Collected data entries:

(* ===== verification/Names.v ===== *)
(** * The names of the objects the controller creates

    Kubernetes accepts an object only under a DNS-1123 subdomain of at most 253
    characters: labels of lower-case letters, digits and hyphens, which begin and end
    with a letter or digit, separated by dots.  [dns_run] is the automaton of that
    regular expression.  The record of a snapshot has such a name whatever the snapshot
    is called, since it is named by a digest; a helper pod has one whenever the volume
    or snapshot it is for has one that leaves room for the operation. *)
From S2P Require Import Prelude GoStrings Errors Objects Effects Config HelperPod HelperSpec Sha256 Controller.

(** ** The automaton *)

Inductive dns_state := LabelStart | AfterAlnum | AfterHyphen.

Definition alnum (a : ascii) : bool :=
  let n := Ascii.nat_of_ascii a in ((48 <=? n) && (n <=? 57) || (97 <=? n) && (n <=? 122))%nat.

Definition dns_next (s : dns_state) (a : ascii) : option dns_state :=
  if alnum a then Some AfterAlnum
  else if Ascii.eqb a "-" then match s with LabelStart => None | _ => Some AfterHyphen end
  else if Ascii.eqb a "." then match s with AfterAlnum => Some LabelStart | _ => None end
  else None.

Fixpoint dns_run (s : dns_state) (name : string) : option dns_state :=
  match name with
  | EmptyString => Some s
  | String a name => dns_next s a ≫= fun s => dns_run s name
  end.

Definition dns_max : nat := 253.

Definition dns_subdomain (name : string) : Prop :=
  dns_run LabelStart name = Some AfterAlnum /\ (String.length name <= dns_max)%nat.

Lemma dns_run_app s a b : dns_run s (a +:+ b) = dns_run s a ≫= fun s => dns_run s b.
Proof.
  revert s. induction a as [|x a IH]; intros s; cbn; [done|]. destruct (dns_next s x); cbn; [apply IH|done].
Qed.

(** A name that may start a subdomain may follow a hyphen. *)
Lemma dns_run_after name s t : dns_run LabelStart name = Some s -> t <> AfterAlnum ->
  name <> "" -> dns_run t name = Some s.
Proof.
  destruct name as [|a name]; [done|]. intros Hs Ht _. revert Hs. cbn. unfold dns_next.
  destruct (alnum a); [done|]. destruct (Ascii.eqb a "-"); [done|]. by destruct (Ascii.eqb a ".").
Qed.

(** ** Digests *)

Definition is_byte (n : Z) : Prop := (0 <= n < 256)%Z.

Lemma hex_digit_alnum n : (0 <= n < 16)%Z -> alnum (hex_digit n) = true.
Proof.
  intros Hn. assert (exists k, k < 16 /\ n = Z.of_nat k) as (k & Hk & ->) by (exists (Z.to_nat n); lia).
  do 16 (destruct k as [|k]; [vm_compute; reflexivity|]). lia.
Qed.

Lemma dns_run_hex l s : Forall is_byte l -> l <> [] -> dns_run s (hex l) = Some AfterAlnum.
Proof.
  intros Hl. revert s. induction Hl as [|b l Hb Hl IH]; intros s Hne; [done|]. cbn. unfold dns_next, is_byte in *.
  rewrite !hex_digit_alnum by (Z.to_euclidean_division_equations; lia). cbn.
  destruct l as [|b' l]; [done|]. by apply IH.
Qed.

Lemma hex_length l : String.length (hex l) = (2 * length l)%nat.
Proof. induction l; cbn; lia. Qed.

Lemma be_bytes_spec n z : length (be_bytes n z) = n /\ Forall is_byte (be_bytes n z).
Proof.
  revert z. induction n as [|n IH]; intros z; cbn; [by split|]. destruct (IH (z / 256)%Z) as [Hl Hf].
  rewrite length_app, Hl. split; [cbn; lia|]. apply Forall_app. split; [done|].
  repeat constructor; apply Z.mod_pos_bound; lia.
Qed.

Lemma round_length h kw : length h = 8 -> length (round h kw) = 8.
Proof. do 9 (destruct h as [|? h]; try done). Qed.

Lemma compress_length h block : length h = 8 -> length (compress h block) = 8.
Proof.
  intros Hh. unfold compress. rewrite length_zip_with.
  assert (forall l h, length h = 8 -> length (foldl round h l) = 8) as Hf.
  { intros l. induction l as [|kw l IH]; intros g Hg; cbn; [done|]. by apply IH, round_length. }
  rewrite Hf by done. lia.
Qed.

Lemma sum256_spec s : length (sum256 s) = 32 /\ Forall is_byte (sum256 s).
Proof.
  unfold sum256.
  assert (forall l h, length h = 8 -> length (foldl compress h l) = 8) as Hf.
  { intros l. induction l as [|b l IH]; intros h Hh; cbn [foldl]; [done|]. by apply IH, compress_length. }
  pose proof (Hf (blocks (length (words (pad (byte_values s)))) (words (pad (byte_values s)))) sha_init eq_refl) as Hw.
  revert Hw. generalize (foldl compress sha_init (blocks (length (words (pad (byte_values s)))) (words (pad (byte_values s))))).
  intros l Hl.
  assert (length (concat (be_bytes 4 <$> l)) = 4 * length l /\ Forall is_byte (concat (be_bytes 4 <$> l))) as [-> Hb].
  { clear Hl. induction l as [|z l [IHl IHf]]; [by split|]. cbn [fmap list_fmap concat].
    destruct (be_bytes_spec 4 z) as [Hz Hzf]. change (fmap (be_bytes 4) l) with (be_bytes 4 <$> l).
    rewrite length_app, Hz, IHl, Forall_app. cbn [length]. split; [lia|done]. }
  split; [lia|done].
Qed.

(** ** The objects *)

Definition name_room : nat := 241.

(** C30: every object the controller creates has a name the API server accepts: the record of
    a snapshot's location for every snapshot identifier, however long and whatever
    characters it has; the helper pod of a volume or snapshot operation for every name
    that is itself a DNS-1123 subdomain of at most 241 characters. *)
Theorem object_names_valid :
  (forall id, dns_subdomain (snapshotLocationConfigMapName id)) /\
  (forall params args, known_resource (hp_resource params) -> known_action (hp_action params) ->
     dns_subdomain (hp_name params) -> (String.length (hp_name params) <= name_room)%nat ->
     dns_subdomain (pod_name (newHelperPod params args))).
Proof.
  split.
  - intros id. unfold snapshotLocationConfigMapName. destruct (sum256_spec id) as [Hl Hb].
    split; rewrite ?dns_run_app, ?string_length_app, ?hex_length, ?Hl; [|cbn; unfold dns_max; lia].
    change (dns_run LabelStart snapshotLocationConfigMapPrefix) with (Some AfterHyphen). cbn.
    apply dns_run_hex; [done|]. by intros E; rewrite E in Hl.
  - intros params args Hr Ha [Hn _] Hlen. unfold newHelperPod. cbn [pod_name om_name helperMetadata].
    assert (exists op, helperOperation params = op /\ dns_run LabelStart (op +:+ "-") = Some AfterHyphen /\
              (String.length op <= 11)%nat) as (op & -> & Hop & Hol).
    { eexists. split; [reflexivity|]. unfold helperOperation.
      destruct Hr as [-> | ->], Ha as [-> | [-> | ->]]; (split; [vm_compute; reflexivity|cbn; lia]). }
    split.
    + rewrite <- string_app_assoc, dns_run_app, Hop. cbn. apply dns_run_after; [done..|]. by intros E; rewrite E in Hn.
    + rewrite !string_length_app. cbn [String.length]. unfold name_room, dns_max in *. lia.
Qed.

Lemma object_names_valid_witness :
  dns_subdomain (hp_name clone_params) /\ dns_subdomain (pod_name (newHelperPod clone_params [])).
Proof.
  assert (dns_subdomain (hp_name clone_params)) as Hn by (split; [vm_compute; reflexivity|cbn; unfold dns_max; lia]).
  split; [exact Hn|]. apply (proj2 object_names_valid); [by left|by right; right|exact Hn|cbn; unfold name_room; lia].
Defined.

Assignment | Begin with the line above that has "revert z. induction" and continue through the line that has "Lemma round_length h", setting each one down exactly. Stop there.

Task result |
  revert z. induction n as [|n IH]; intros z; cbn; [by split|]. destruct (IH (z / 256)%Z) as [Hl Hf].
  rewrite length_app, Hl. split; [cbn; lia|]. apply Forall_app. split; [done|].
  repeat constructor; apply Z.mod_pos_bound; lia.
Qed.

Lemma round_length h kw : length h = 8 -> length (round h kw) = 8.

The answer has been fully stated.